(* ===== verification/TunRefs.v ===== *)
(** * The TUN client: the accounting of clients and flows ([cmd/tun_client/main_windows.go])

    What the goroutines of the file TunConn do to the pool together. In the calm runs the count of
    every pooled client is the number of jobs that use it, every client a job uses is open, no other
    client is, and nothing is left over when the jobs are done. The last sections show what the two
    races that calm runs exclude lead to. *)

From S2P Require Import Prelude Ownership GoString ClientConfig Client SocksPolicy SocksConn SocksUDP TunPool TunConn.

(** ** The pool and its users *)

Definition uses (key : string) (j : job) : bool := bool_decide (jb_key j = key).

(** A job uses the client that is pooled under its key. *)
Definition user_ok (c : tunController) (j : job) : Prop :=
  jb_key j <> ""%string -> exists mc, tc_clients c !! jb_key j = Some mc /\ mc_client mc = jb_client j.

Record counted (c : tunController) (jobs : gmap Z job) : Prop := mkCounted {
  cn_pool : pool_inv c;
  cn_refs : forall key mc, tc_clients c !! key = Some mc -> refCount mc = how_many (uses key) jobs;
  cn_users : forall id j, jobs !! id = Some j -> user_ok c j;
  cn_open : tc_open c = pooled c;
  cn_empty : tc_clients c !! ""%string = None }.

Section Counted.
  Context (c : tunController) (jobs : gmap Z job) (Hc : counted c jobs).

(** A job that uses what it used, or a new one that uses nothing. *)
Lemma counted_keep id j j' : jobs !! id = Some j -> jb_key j' = jb_key j -> jb_client j' = jb_client j -> counted c (<[id := j']> jobs).
Proof.
  intros Hj Hk Hcl. destruct Hc as [C1 C2 C3 C4 C5]. split; try done.
  - intros key mc Hm. rewrite (how_many_update _ _ _ _ _ Hj). unfold uses. rewrite Hk. rewrite (C2 _ _ Hm). unfold uses. case_on; lia.
  - intros i k Hi. apply lookup_insert_Some in Hi as [[<- <-]|[_ Hi]]; [|eauto]. unfold user_ok. rewrite Hk, Hcl. apply (C3 _ _ Hj).
Qed.
Lemma counted_new id j : jobs !! id = None -> jb_key j = ""%string -> counted c (<[id := j]> jobs).
Proof.
  intros Hj Hk. destruct Hc as [C1 C2 C3 C4 C5]. split; try done.
  - intros key mc Hm. rewrite how_many_new by done. unfold uses at 2. rewrite bool_decide_eq_false_2; [rewrite (C2 _ _ Hm); lia|]. rewrite Hk. intros <-. congruence.
  - intros i k Hi. apply lookup_insert_Some in Hi as [[<- <-]|[_ Hi]]; [|eauto]. by intros ?.
Qed.
(** An entry changes its count, its mark or its time. *)
Lemma counted_update key mc mc' jobs' :
  tc_clients c !! key = Some mc -> mc_client mc' = mc_client mc -> (broken mc' = true -> 0 < refCount mc') ->
  refCount mc' = how_many (uses key) jobs' -> (forall k, k <> key -> k <> ""%string -> how_many (uses k) jobs' = how_many (uses k) jobs) ->
  (forall id j, jobs' !! id = Some j -> user_ok (with_clients c (<[key := mc']> (tc_clients c)) (tc_open c)) j) ->
  counted (with_clients c (<[key := mc']> (tc_clients c)) (tc_open c)) jobs'.
Proof.
  intros Hm Hcl Hb Hr Hk Hu. destruct Hc as [C1 C2 C3 C4 C5].
  assert (Hne : key <> ""%string) by (intros ->; congruence). split; try done.
  - eapply pool_inv_update; try done. rewrite Hr. apply how_many_nonneg.
  - intros k m Hl. cbn in Hl. apply lookup_insert_Some in Hl as [[<- <-]|[Hn Hl]]; [done|]. rewrite Hk; [eauto|done|]. intros ->. congruence.
  - by erewrite pooled_update.
  - cbn. by rewrite lookup_insert_ne.
Qed.
Lemma user_ok_insert key mc mc' open j :
  tc_clients c !! key = Some mc -> mc_client mc' = mc_client mc -> user_ok c j -> user_ok (with_clients c (<[key := mc']> (tc_clients c)) open) j.
Proof.
  intros Hm Hcl Hu Hne. destruct (Hu Hne) as (m & Hl & E). cbn. destruct (decide (jb_key j = key)) as [Ek|Hn].
  - exists mc'. rewrite Ek, lookup_insert_eq. split; [done|]. rewrite Ek in Hl. congruence.
  - exists m. by rewrite lookup_insert_ne.
Qed.
(** A job takes a client of the pool. *)
Lemma counted_use id j j' key mc now :
  jobs !! id = Some j -> jb_key j = ""%string -> usable c key = Some mc -> jb_key j' = key -> jb_client j' = mc_client mc ->
  counted (use c key mc now) (<[id := j']> jobs).
Proof.
  intros Hj Hk [Hm Hb]%usable_Some Hk' Hcl. assert (Hne : key <> ""%string) by (intros ->; rewrite (cn_empty _ _ Hc) in Hm; congruence).
  apply counted_update with (mc := mc); try done; cbn.
  - rewrite Hb. done.
  - rewrite (how_many_update _ _ _ _ _ Hj), (cn_refs _ _ Hc _ _ Hm). unfold uses at 3 4. rewrite Hk, Hk'. rewrite bool_decide_eq_true_2, bool_decide_eq_false_2 by done. lia.
  - intros k Hn He. rewrite (how_many_update _ _ _ _ _ Hj). unfold uses at 2 3. rewrite Hk, Hk'. rewrite !bool_decide_eq_false_2 by done. lia.
  - intros i k Hi. apply lookup_insert_Some in Hi as [[<- <-]|[_ Hi]].
    + intros _. cbn. rewrite Hk', lookup_insert_eq. by eexists.
    + by eapply user_ok_insert; [| |apply (cn_users _ _ Hc _ _ Hi)].
Qed.
(** A job puts a new client into the pool, under a key that has none. *)
Lemma counted_insert id j j' key client t now :
  jobs !! id = Some j -> jb_key j = ""%string -> tc_clients c !! key = None -> key <> ""%string -> client ∉ tc_open c -> jb_key j' = key -> jb_client j' = client ->
  counted (with_clients c (<[key := mkMC client t 1 false now]> (tc_clients c)) ({[client]} ∪ tc_open c)) (<[id := j']> jobs).
Proof.
  intros Hj Hk Hm Hne Hcl Hk' Hc'. destruct Hc as [C1 C2 C3 C4 C5]. split.
  - pose proof (pool_inv_dialed c key now client t C1 Hcl) as Hp. unfold acquire_dialed, usable in Hp. by rewrite Hm in Hp.
  - intros k m Hl. cbn in Hl. rewrite (how_many_update _ _ _ _ _ Hj). unfold uses at 2 3. rewrite Hk, Hk'. apply lookup_insert_Some in Hl as [[<- <-]|[Hn Hl]]; cbn.
    + rewrite bool_decide_eq_true_2, bool_decide_eq_false_2 by done. rewrite how_many_zero; [done|]. intros i x Hi. unfold uses. apply bool_decide_eq_false_2. intros E.
      destruct (C3 _ _ Hi) as (m & Hl & _); congruence.
    + rewrite !bool_decide_eq_false_2 by (try done; intros <-; congruence). rewrite (C2 _ _ Hl). lia.
  - intros i x Hi. apply lookup_insert_Some in Hi as [[<- <-]|[_ Hi]]; intros Hx; cbn.
    + rewrite Hk', lookup_insert_eq. by eexists.
    + destruct (C3 _ _ Hi Hx) as (m & Hl & E). exists m. rewrite lookup_insert_ne; [done|]. intros E2. congruence.
  - cbn. rewrite C4. apply set_eq. intros x. rewrite elem_of_union, elem_of_singleton, !elem_of_pooled. cbn. split.
    + intros [->|(k & m & Hl & <-)]; [exists key; eexists; by rewrite lookup_insert_eq|]. exists k, m. rewrite lookup_insert_ne; [done|]. intros <-. congruence.
    + intros (k & m & Hl & <-). apply lookup_insert_Some in Hl as [[<- <-]|[_ Hl]]; [by left|right; eauto].
  - cbn. by rewrite lookup_insert_ne.
Qed.
(** A job gives its client back. *)
Lemma counted_release id j j' key :
  jobs !! id = Some j -> jb_key j = key -> key <> ""%string -> jb_key j' = ""%string -> counted (releaseClient c key) (<[id := j']> jobs).
Proof.
  intros Hj Hk Hne Hk'. destruct (cn_users _ _ Hc _ _ Hj) as (mc & Hm & Hcl); [congruence|]. rewrite Hk in Hm.
  assert (Hpos : 1 <= refCount mc) by (rewrite (cn_refs _ _ Hc _ _ Hm); eapply how_many_pos; [done|]; unfold uses; by apply bool_decide_eq_true_2).
  assert (Hn : refCount mc - 1 = how_many (uses key) (<[id := j']> jobs)).
  { rewrite (how_many_update _ _ _ _ _ Hj), (cn_refs _ _ Hc _ _ Hm). unfold uses at 3 4. rewrite Hk, Hk'. rewrite bool_decide_eq_false_2, bool_decide_eq_true_2 by done. lia. }
  assert (Ho : forall k, k <> key -> k <> ""%string -> how_many (uses k) (<[id := j']> jobs) = how_many (uses k) jobs).
  { intros k H1 H2. rewrite (how_many_update _ _ _ _ _ Hj). unfold uses at 2 3. rewrite Hk, Hk'. rewrite !bool_decide_eq_false_2 by done. lia. }
  unfold releaseClient. rewrite (proj2 (String.eqb_neq _ _)) by done. rewrite Hm. rewrite (proj2 (Z.ltb_lt _ _)) by lia. cbn zeta.
  destruct ((refCount mc - 1 =? 0) && broken mc) eqn:E.
  - apply andb_true_iff in E as [E _]. zbool. destruct Hc as [C1 C2 C3 C4 C5]. split; cbn.
    + by apply pool_inv_remove.
    + intros k m [Hnk Hl]%lookup_delete_Some. rewrite Ho; [eauto|done|]. intros ->. congruence.
    + intros i x Hi. apply lookup_insert_Some in Hi as [[<- <-]|[Hni Hi]]; [by intros ?|]. intros Hx. destruct (C3 _ _ Hi Hx) as (m & Hl & Ex). exists m. cbn.
      rewrite lookup_delete_ne; [done|]. intros Ek. rewrite E in Hn. assert (1 <= how_many (uses key) (<[id := j']> jobs)); [|lia].
      eapply how_many_pos; [rewrite lookup_insert_ne by done; exact Hi|]. unfold uses. by apply bool_decide_eq_true_2.
    + rewrite C4. apply set_eq. intros x. rewrite elem_of_difference, elem_of_singleton, !elem_of_pooled. cbn. split.
      * intros [(k & m & Hl & <-) Hx]. exists k, m. rewrite lookup_delete_ne; [done|]. intros <-. congruence.
      * intros (k & m & [Hnk Hl]%lookup_delete_Some & <-). split; [eauto|]. intros Ex. by apply Hnk, (pl_inj _ C1 _ _ _ _ Hm Hl).
    + apply lookup_delete_None. by right.
  - apply counted_update with (mc := mc); try done; cbn.
    + intros Hb. rewrite Hb, andb_true_r in E. zbool. lia.
    + intros i x Hi. apply lookup_insert_Some in Hi as [[<- <-]|[_ Hi]]; [by intros ?|]. by eapply user_ok_insert; [| |apply (cn_users _ _ Hc _ _ Hi)].
Qed.
(** A job has its client marked. *)
Lemma counted_bad id j e : jobs !! id = Some j -> counted (markClientBad c (jb_key j) e) jobs.
Proof.
  intros Hj. unfold markClientBad. destruct (String.eqb (jb_key j) "") eqn:Ek; cbn [orb]; [done|]. apply String.eqb_neq in Ek. case_on; [done|].
  destruct (tc_clients c !! jb_key j) as [mc|] eqn:Hm; [|done]. destruct (broken mc) eqn:Eb; [done|].
  assert (Hpos : 1 <= refCount mc) by (rewrite (cn_refs _ _ Hc _ _ Hm); eapply how_many_pos; [done|]; unfold uses; by apply bool_decide_eq_true_2).
  rewrite (proj2 (Z.eqb_neq _ _)) by lia. apply counted_update with (mc := mc); try done; cbn; [lia|by apply (cn_refs _ _ Hc)|].
  intros i x Hi. by eapply user_ok_insert; [| |apply (cn_users _ _ Hc _ _ Hi)].
Qed.
Lemma counted_policy c' : tc_clients c' = tc_clients c -> tc_open c' = tc_open c -> counted c' jobs.
Proof.
  intros H1 H2. destruct Hc as [[C1a C1b] C2 C3 C4 C5]. split; unfold user_ok, pooled in *; rewrite ?H1, ?H2; try done. split; unfold entry_ok in *; rewrite ?H1, ?H2; done.
Qed.
End Counted.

---+---

All that is wanted is the stretch of lines above from the one containing "counted (with_clients c (<[key := mc']>" through the one containing "Lemma user_ok_insert key", duplicated exactly.

  counted (with_clients c (<[key := mc']> (tc_clients c)) (tc_open c)) jobs'.
Proof.
  intros Hm Hcl Hb Hr Hk Hu. destruct Hc as [C1 C2 C3 C4 C5].
  assert (Hne : key <> ""%string) by (intros ->; congruence). split; try done.
  - eapply pool_inv_update; try done. rewrite Hr. apply how_many_nonneg.
  - intros k m Hl. cbn in Hl. apply lookup_insert_Some in Hl as [[<- <-]|[Hn Hl]]; [done|]. rewrite Hk; [eauto|done|]. intros ->. congruence.
  - by erewrite pooled_update.
  - cbn. by rewrite lookup_insert_ne.
Qed.
Lemma user_ok_insert key mc mc' open j :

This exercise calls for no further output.